Las señales y nuestra capacidad para verlas

Tal vez por una cuestión de edad o porque aún me gusta creer en el contacto cara a cara y en el esfuerzo de pensar por mí misma algunas cosas, he solido pelearme con la tecnología pese a ser usuaria de la misma.

Hace unos años me aterraba que el uso del GPS me llevara a perder el contacto con las personas. El parar a preguntar, hablar con gente de otros sitios, sentirme perdida como una excusa para detenerme. Sin embargo, la experiencia me enseñó que, aunque nos da seguridad, el GPS no es infalible (¿alguien sabe por qué nos envía siempre por las rutas más difíciles?) y tarde o temprano nos obliga a frenar o a “cambiar el camino” para ponernos en la encrucijada de decidir por dónde continuar.

En el medio de un sendero o en una ciudad desconocida, podemos seguir las señales o preguntar a alguien que pasa (¡y recemos por saber el idioma!), pero eso no siempre alcanza para orientarnos. Porque aunque las señales viales están estereotipadas y son reconocibles casi de manera universal, muchas veces o no las interpretamos bien o lo hacemos recién cuando la salida de la autopista acababa de pasar… con los contratiempos, ansiedades, resquemores y fastidios correspondientes.

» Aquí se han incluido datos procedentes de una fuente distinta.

Lemma keeps_event s x (me : option Event) :
  inv s ->
  (forall e e', events s !! x = Some e -> me = Some e' -> erase (flag_set Squashed e') = erase (flag_set Squashed e) /\
     nextBin e' = nextBin e /\ nextInBin e' = nextInBin e /\ initialized e' = true) ->
  (forall e, events s !! x = Some e -> me = None -> scheduled e = false) ->
  (forall e', events s !! x = None -> me = Some e' -> scheduled e' = false /\ initialized e' = true) ->
  keeps s (set_events (partial_alter (fun _ => me) x (events s)) s).
Proof.
  intros [[B Hw] Hi] Hkeep Hdel Hnew.
  assert (forall e e', events s !! x = Some e -> me = Some e' ->
    scheduled e' = scheduled e /\ queue e' = queue e /\ evkey e' = evkey e /\ _when e' = _when e) as Hk.
  { intros e e' He He'. destruct (Hkeep e e' He He') as (Her & _).
    destruct (scheduled_erase _ _ Her) as [Hs Hq]. rewrite !scheduled_set_squashed in Hs.
    injection Her as H1 H2 _ H3. split_and!; auto. unfold evkey. congruence. }
  apply keeps_only with x.
  - exists B. apply wf_event; auto.
    + intros e e' He He'. destruct (Hk e e' He He') as (? & ? & ? & ?).
      destruct (Hkeep e e' He He') as (_ & ? & ? & _). auto.
    + intros e' He He'. by apply (Hnew e').
  - split_and!; try done. intros y Hy. simpl. by rewrite lookup_partial_alter_ne.
  - done.
  - simpl. intros e'. rewrite lookup_partial_alter_eq. intros ->.
    destruct (events s !! x) as [e |] eqn:He; [by apply (Hkeep e) | by apply Hnew].
  - simpl. intros e' q Q [_ Htm _]. rewrite lookup_partial_alter_eq. intros -> Hs' Hq HQ.
    destruct (events s !! x) as [e |] eqn:He.
    + destruct (Hk e e') as (H1 & H2 & _ & ->); auto. apply (Htm x e q Q); congruence.
    + destruct (Hnew e') as [? _]; congruence.
Qed.

(** A removal that returns has found the event. *)
Lemma remove_inv s B q Q x e r :
  wf_bins s B -> mainEventQueue s !! q = Some Q -> events s !! x = Some e ->
  remove (events s) q (head Q) x = Ok r -> x ∈ elems (B q).
Proof.
  intros Hw HQ He Hr. destruct (wf_chain _ _ Hw _ _ HQ) as (Hc & Hs & _).
  destruct (decide (x ∈ elems (B q))) as [| Hx]; [done |]. exfalso.
  destruct (decide (queue e = Some q)) as [Hq | Hq].
  - by rewrite (remove_absent (events s) q (head Q) (B q) x e) in Hr.
  - unfold remove in Hr. destruct (head Q); [| done].
    rewrite (load_some _ _ _ He) in Hr. cbn [obind] in Hr. by rewrite bool_decide_false in Hr.
Qed.

Lemma get_queue_Ok s q Q : get_queue s q = Ok Q -> mainEventQueue s !! q = Some Q.
Proof. unfold get_queue. destruct (mainEventQueue s !! q); congruence. Qed.

Lemma load_Ok h x e : load h x = Ok e -> h !! x = Some e.
Proof. unfold load. destruct (h !! x); congruence. Qed.

(** The guards that a call has passed. *)
Ltac guards :=
  obind_inv;
  repeat match goal with
  | H : negb _ = true |- _ => apply negb_true_iff in H
  | H : (_ <=? _) = true |- _ => apply Z.leb_le in H
  | H : load _ _ = Ok _ |- _ => apply load_Ok in H
  | H : get_queue _ _ = Ok _ |- _ => apply get_queue_Ok in H
  end.

Lemma schedule_keeps s q x when g s' : inv s -> schedule s q x when g = Ok s' -> keeps s s'.
Proof.
  intros [[B Hw] Hi] H. pose proof H as H0. unfold schedule in H0.
  apply obind_Ok in H0 as (Q & HQ & H0). apply obind_Ok in H0 as (? & Ha & H0).
  apply obind_Ok in H0 as (e & He & H0). guards.
  destruct (inParallelMode s && (bool_decide (_curEventQueue s ≠ Some q) || g)) eqn:Hpar.
  - destruct (schedule_async s B q Q x e when g) as (s1 & Hs & Hwf & _ & Hf & Hx); auto.
    rewrite Hs in H. injection H as <-. split.
    + split; [by eexists |]. intros y e' He'. destruct (decide (y = x)) as [-> |]; [by apply Hx |].
      rewrite Hf in He' by done. by apply (Hi y).
    + intros [[Hp _] _ _]. by rewrite Hp in Hpar.
  - destruct (schedule_ok s B q Q x e when g) as (s1 & e' & Hs & Hwf & Ho & He' & Hse & Hq & Hwh & _ & Hin); auto.
    rewrite Hs in H. injection H as <-. apply keeps_only with x; auto; [by eexists | congruence |].
    intros e2 q2 Q2 _ He2 _ Hq2 HQ2. assert (e2 = e') as -> by congruence.
    assert (q2 = q) as -> by congruence. assert (Q2 = Q) as -> by congruence. lia.
Qed.

Lemma deschedule_keeps s q x s' : inv s -> deschedule s q x = Ok s' -> keeps s s'.
Proof.
  intros [[B Hw] Hi] H. pose proof H as H0. unfold deschedule in H0. fold (mode_ok s q) in H0.
  apply obind_Ok in H0 as (e & He & H0). do 3 apply obind_Ok in H0 as (? & ? & H0).
  apply obind_Ok in H0 as (s1 & Hrm & _). unfold q_remove in Hrm.
  apply obind_Ok in Hrm as (Q & HQ & Hrm). apply obind_Ok in Hrm as (r & Hrm & _). guards.
  assert (x ∈ elems (B q)) as Hx by (by eapply remove_inv).
  destruct (deschedule_ok s B q Q x e) as (s2 & Hs & Hwf & Ho & Hoff); auto.
  rewrite Hs in H. injection H as <-. apply keeps_only with x; auto; [by eexists | |].
  - intros e' He'. by apply Hoff.
  - intros e' q' Q' _ He' Hs'. destruct (Hoff e' He'). congruence.
Qed.

Lemma reschedule_keeps s q x when always s' :
  inv s -> reschedule s q x when always = Ok s' -> keeps s s'.
Proof.
  intros [[B Hw] Hi] H. pose proof H as H0. unfold reschedule in H0. fold (mode_ok s q) in H0.
  apply obind_Ok in H0 as (Q & HQ & H0). apply obind_Ok in H0 as (? & ? & H0).
  apply obind_Ok in H0 as (e & He & H0). do 3 apply obind_Ok in H0 as (? & ? & H0).
  apply obind_Ok in H0 as (s1 & Hrm & _). guards.
  assert (scheduled e = true -> x ∈ elems (B q)) as Hx.
  { intros Hse. rewrite Hse in Hrm. unfold q_remove in Hrm. rewrite (get_queue_some _ _ _ HQ) in Hrm.
    cbn [obind] in Hrm. apply obind_Ok in Hrm as (r & Hrm & _). by eapply remove_inv. }
  destruct (reschedule_ok s B q Q x e when always)
    as (s2 & e' & B' & Hs & Hwf & _ & _ & Ho & He' & Hse & Hq & Hwh & _ & Hin); auto.
  rewrite Hs in H. injection H as <-. apply keeps_only with x; auto; [by eexists | congruence |].
  intros e2 q2 Q2 _ He2 _ Hq2 HQ2. assert (e2 = e') as -> by congruence.
  assert (q2 = q) as -> by congruence. assert (Q2 = Q) as -> by congruence. lia.
Qed.

Lemma apply_op_keeps o s s' : inv s -> apply_op o s = Ok s' -> keeps s s'.
Proof.
  intros Hinv. destruct o as [x p f | x | q x w g | q x | q x w a | x]; simpl; intros H.
  - apply obind_Ok in H as (e & He & H). destruct (events s !! x) eqn:Hx; [done |]. injection H as <-.
    apply new_Event_flags in He. apply (keeps_event s x (Some e)); auto; [congruence | congruence |].
    by intros e' _ [= <-].
  - unfold delete_event in H. apply obind_Ok in H as (e & He & H). guards.
    apply (keeps_event s x None); auto; [done | congruence |]. done.
  - by eapply schedule_keeps.
  - by eapply deschedule_keeps.
  - by eapply reschedule_keeps.
  - unfold squash in H. apply obind_Ok in H as (h & Hst & H). unfold store in Hst.
    apply obind_Ok in Hst as (e & He & Hst). guards.
    apply (keeps_event s x (Some (flag_set Squashed e))); auto; [| congruence | congruence].
    intros e0 e' He0 [= <-]. assert (e0 = e) as -> by congruence. split_and!; try done.
    + unfold flag_set, set_flags, erase. simpl. by rewrite <- Z.lor_assoc.
    + rewrite init_set_flag by done. destruct Hinv as [_ Hi]. by apply (Hi x).
Qed.
(** * Timing requests *)

(** Remembering the source of a request that is taken. *)
Definition device_remember (cpu_side_port_id : Z) (sink_packet : bool) (pkt : Packet) (x : HostTiming) : outcome HostTiming :=
  let insert :=
    do! assert_ (bool_decide (routeTo x !! req_key pkt = None)) then
    let! _ := getAddr pkt in
    check_routes (set_routeTo (<[req_key pkt := cpu_side_port_id]> (routeTo x)) x) in
  if negb (is_kind HostBiasCheck pkt) && negb (is_kind CXLcacheH2DResp pkt) then insert
  else if sink_packet && is_kind CXLcacheH2DResp pkt then insert
  else Ok x.

(** Remembering the source of a cache maintenance request that waits for its write. *)
Definition device_remember_clean (cpu_side_port_id : Z) (sink_packet : bool) (pkt : Packet) (x : HostTiming)
    : outcome HostTiming :=
  do! assert_ (bool_decide (routeTo x !! req_key pkt = None)) then
  let insert :=
    let! _ := getAddr pkt in Ok (set_routeTo (<[req_key pkt := cpu_side_port_id]> (routeTo x)) x) in
  let! x := (if negb (is_kind HostBiasCheck pkt) && negb (is_kind CXLcacheH2DResp pkt) then insert
             else if sink_packet && is_kind CXLcacheH2DResp pkt then insert
             else Ok x) in
  check_routes x.

Definition device_routes : Routes :=
  mkRoutes device_remember device_remember_clean (fun pkt rsp_pkt x => let! _ := getAddr pkt in Ok (erase_route rsp_pkt x)).

(** The range of the device's port to the bridge. *)
Definition cxldev : AddrRange := RangeSize 0x15000000 0x40000.
Definition BIAS_PORT : Z := 0x15000000.
Definition device_memory (a : Z) : bool := (0x80000000 <=? a) && (a <? 0xA0000000).

Section bias.
Context {W : Type}.
(** [sendBiasAtomic] of a memory-side port, to the peer behind it. *)
Variable sendBiasAtomic : Z -> Z -> Z -> Z -> bool -> W -> outcome (Z * Z * W).

(** [Tick CheckBias(PacketPtr pkt, Addr originAddr, int* bias_mode)]. *)
Definition CheckBias (pkt : Packet) (originAddr bias_mode : Z) (h : HostXBar) (w : W)
    : outcome (Z * Z * HostXBar * W) :=
  let! (mem_side_port_id, h) := base_findPort pkt h in
  let! destAddr := getAddr pkt in
  let! (latency, bias_mode, w) := sendBiasAtomic mem_side_port_id destAddr originAddr bias_mode false w in
  Ok (latency, bias_mode, h, w).
(** C19: load-locked and store-conditional, over any history of accesses, functional
    accesses and back doors of a memory with storage that may be written.  A store
    conditional of a context writes its bytes and notes success exactly when that context
    has linked the 16 bytes of the address since it last linked anything, and no write has
    started in these 16 bytes since, where a store conditional that failed is no write; the
    contexts whose monitors it clears are then the others that had them linked.  Otherwise
    it notes failure and changes nothing.  Either way it is answered.  A write that only
    reaches into the 16 bytes from below, a swap and a functional write end no reservation,
    against the comment that all stores clear matching locks; on a history without any of
    these, in which every write stays in the 16 bytes it starts in, success is exactly what
    that comment promises: no byte of the 16 has been stored to since. *)
Theorem conditional_by_history k pa : writing (cmd (pkt p)) = true -> isLLSC (cmd (pkt p)) = true ->
  ctx p = Some k -> paddr p = Some pa ->
  ((linked k (mask pa) es /\
     exists m' cs mem', access p m = Ok (replied (setExtraData 1 p), m', cs) /\ pmem m' = Some mem' /\
       written p m mem mem' /\ (forall c, c ∈ cs <-> linked c (mask pa) es /\ c <> k) /\
       (forall c g, res (lockedAddrList m') !! c = Some g <-> linked c g es /\ g <> mask pa)) \/
  (~ linked k (mask pa) es /\ access p m = Ok (replied (setExtraData 0 p), m, []))) /\
  (0 <= pa < 2 ^ 64 -> Forall tight es -> linked k (mask pa) es <-> untouched k (mask pa) es).
Proof.
  intros Hc Hl Hk Hp. split; [| intros Hpa Ht; apply linked_untouched; [by apply mask_aligned | done]]. pose proof (history_sound _ _ Hh) as [Hw Hlinked _].
  destruct (access_write p m mem Hs Hmem Hw Hc Hwr) as (m1 & cs & pa' & Hpa & Ha & Hm1 & Hcs).
  rewrite Hp in Hpa. injection Hpa as <-. unfold wins, holds, noted in *. rewrite Hl, Hk in *. cbn [default] in *.
  case_bool_decide as E; [left | right].
  - split; [by apply Hlinked |]. destruct Hm1 as (mem' & m2 & (ls & -> & _ & _ & Hr) & -> & Hwt).
    eexists _, cs, mem'. split; [exact Ha |]. split_and!; [done | done | |].
    + intros c. rewrite Hcs, Hlinked. tauto.
    + intros c g. cbn [lockedAddrList set_pmem set_locks]. rewrite Hr, <- Hlinked.
      destruct (res (lockedAddrList m) !! c) as [g' |]; [| by split; [| intros [? _]]].
      destruct (Z.eqb_spec g' (mask pa)) as [-> | Hne]; (split; [intros [=] | intros [[=] ?]]); by subst.
  - rewrite Hlinked in E. split; [done |]. rewrite Ha, Hm1. f_equal. f_equal.
    apply elem_of_nil_inv. intros c Hin. by apply Hcs in Hin as [? _].
Qed.
End conditional.
Definition xstep (s : xsys) (e : xevent) : outcome xsys :=
  match e with
  | Calls c => let! (x, w) := run_call (xnow s) c (xb s) (led s) in Ok (mkXSys x (xnow s) w)
  | Fire sd i draining cs =>
      let! l := nth_layer i (layers sd (xb s)) in
      match releaseEvent l with
      | None => Err Undefined
      | Some t =>
          let x := set_layers sd (<[Z.to_nat i := set_release None l]> (layers sd (xb s))) (xb s) in
          let! (x, w) := nreleaseLayer (layers sd) (set_layers sd) (told sd t cs) draining (fun w => w) t i x (led s) in Ok (mkXSys x t w)
      end
  | Again i cs =>
      let! (x, w) := recvReqRetry (told ReqSide (xnow s) cs) (xnow s) i (xb s) (led s) in Ok (mkXSys x (xnow s) w)
  | Later t => Ok (mkXSys (xb s) t (led s))
  end.

(** ** What is relied on *)

(** The port that the decoder has for a range, searched through all the entries. *)
Definition dest (q : AddrRange) (b : BaseXBar) : option Z :=
  match search (isSubset q) (tree (portMap b)) with
  | Some e => Some e.2
  | None =>
      if useDefaultRange b then if bool_decide (isSubset q (defaultRange b) = Ok true) then Some (defaultPortID b) else None
      else if defaultPortID b =? InvalidPortID then None else Some (defaultPortID b)
  end.
Definition reaches (q : AddrRange) (id : Z) (x : NoncoherentXBar) : Prop :=
  interleaved q = false /\ _start q < _end q /\ decided (isSubset q) (tree (portMap (nbase x))) /\
  dest q (nbase x) = Some id /\ 0 <= id < Z.of_nat (length (nreqLayers x)).

(** A packet that can go through the crossbar with the delay [d]. *)
Definition fits (d : Z) (pkt : Packet) (x : NoncoherentXBar) : Prop :=
  0 <= headerDelay pkt /\ 0 <= d /\ headerDelay pkt + clockPeriod (nclk x) + d <= nus (lat x) /\
  in_width 32 (payloadDelay pkt) /\ flag_isSet VALID_SIZE pkt = true.
Definition req_delay (x : NoncoherentXBar) : Z := u64 (u64 (frontend (lat x) + forward (lat x)) * clockPeriod (nclk x)).
Definition resp_delay (x : NoncoherentXBar) : Z := u64 (response (lat x) * clockPeriod (nclk x)).

(** A source that was refused waits until it is told; a request is not sent again while
    its response is expected; a response answers a request that expects one; and a
    coherence check is not refused, for the code does not survive that (see
    [check_refusal_fatal]). *)
Definition call_ok (c : call) (x : NoncoherentXBar) (w : ledger) : Prop :=
  match c with
  | Request port pkt taken after =>
      0 <= port < Z.of_nat (length (nrespLayers x)) /\ (port ∉ owed_req w) /\ isExpressSnoop pkt = false /\
      (expects pkt = true -> nrouteTo x !! req_key pkt = None) /\ req_key after = req_key pkt /\
      if bool_decide (cxl_packet_type (req pkt) = HostBiasCheck) then taken = true /\ exists id, reaches mainMem id x
      else (exists q id, getAddrRange pkt = Ok q /\ reaches q id x) /\ fits (req_delay x) pkt x
  | Response port pkt =>
      (port ∉ owed_resp w) /\ is_Some (nrouteTo x !! req_key pkt) /\ fits (resp_delay x) pkt x
  end.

Una señal es “un signo, un gesto u otro tipo de informe o aviso de algo”, dice Wikipedia mientras la RAE muestra más 19 definiciones posibles para este término relacionado con la intuición, con la sustitución de la palabra, lo simbólico y la capacidad de decodificar desde luces titilantes, bajadas de bandera, miradas insinuantes, chasquidos de dedos o silencios penetrantes.

Todo el tiempo escuchamos e interpretamos señales, gestos y miradas… y muchas veces damos por supuesto cosas que no son, hacemos juicios apresurados o damos una respuesta antes de que corroborar que comprendimos lo que el otro quiso decir. Y  no es que eso mismo no nos suceda cuando hay palabras de por medio ya que, sin quererlo, muchas veces respondemos por costumbre, hábito o distracción.

Pero más allá de estos desencuentros cotidianos con otros, la vida está llena de señales que solemos pasar por alto o porque estamos mirando el GPS, la pantalla del celular o las tildes que nos faltan para alcanzar los estándares básicos. Porque aunque útiles y funcionales, a veces la tecnología y las rutas tradicionales no contemplan infinidad de variables que tienen que ver con nuestra esencia, modos de viajar o disfrutar y costumbres arraigadas.

¿Cuántas veces pasamos por alto carteles luminosos que cobran sentido tarde, cuando  estamos a kilómetros de donde queríamos y en dirección opuesta o estrellados contra un árbol que se había anunciado de todas las maneras posibles pero confundimos con cualquier otra cosa?

No sirve echar culpas al GPS sino más bien hacernos cargo de la desconexión con nosotros para poder interpretar esos signos que dejamos pasar porque no sabemos escucharlos o porque confiamos más lo que está afuera que en nosotros mismos. Como cuando el cuerpo susurra cansancio a diario o hay interferencias que ignoramos hasta que es demasiado tarde.

Entonces el daño colateral nos indigna, pero no nos sorprende porque en el fondo “sabíamos” y, casi de manera automática, nos pasamos por alto por los debería, porque a todos les parecía fantástico menos a nosotros y mil razones tan válidas como alejadas de nuestra persona.  

Cuán sordos y ciegos vamos, a veces, a las propias necesidades, deseos o intuiciones al mismo tiempo que estamos bien atentos a lo que otros desean y a los mandatos del no parar. Cuántos malos tragos o cambios de camino nos ahorraríamos si pudiéramos estar más cerca nuestro y cuánto más fácil sería interpretar (¿o debería decir hacerle caso?) las señales que nos indican los caminos con corazón, como decía el Don Juan de Castaneda.

No sé si desaparecerían los problemas, pero estos tendrían que ver con pasos elegidos más allá del consumismo incesante, la vidriera de las redes, el deseo de ser políticamente correcto y el miedo a desaprovechar oportunidades absurdas a la par que nos perdemos a nosotros mismos.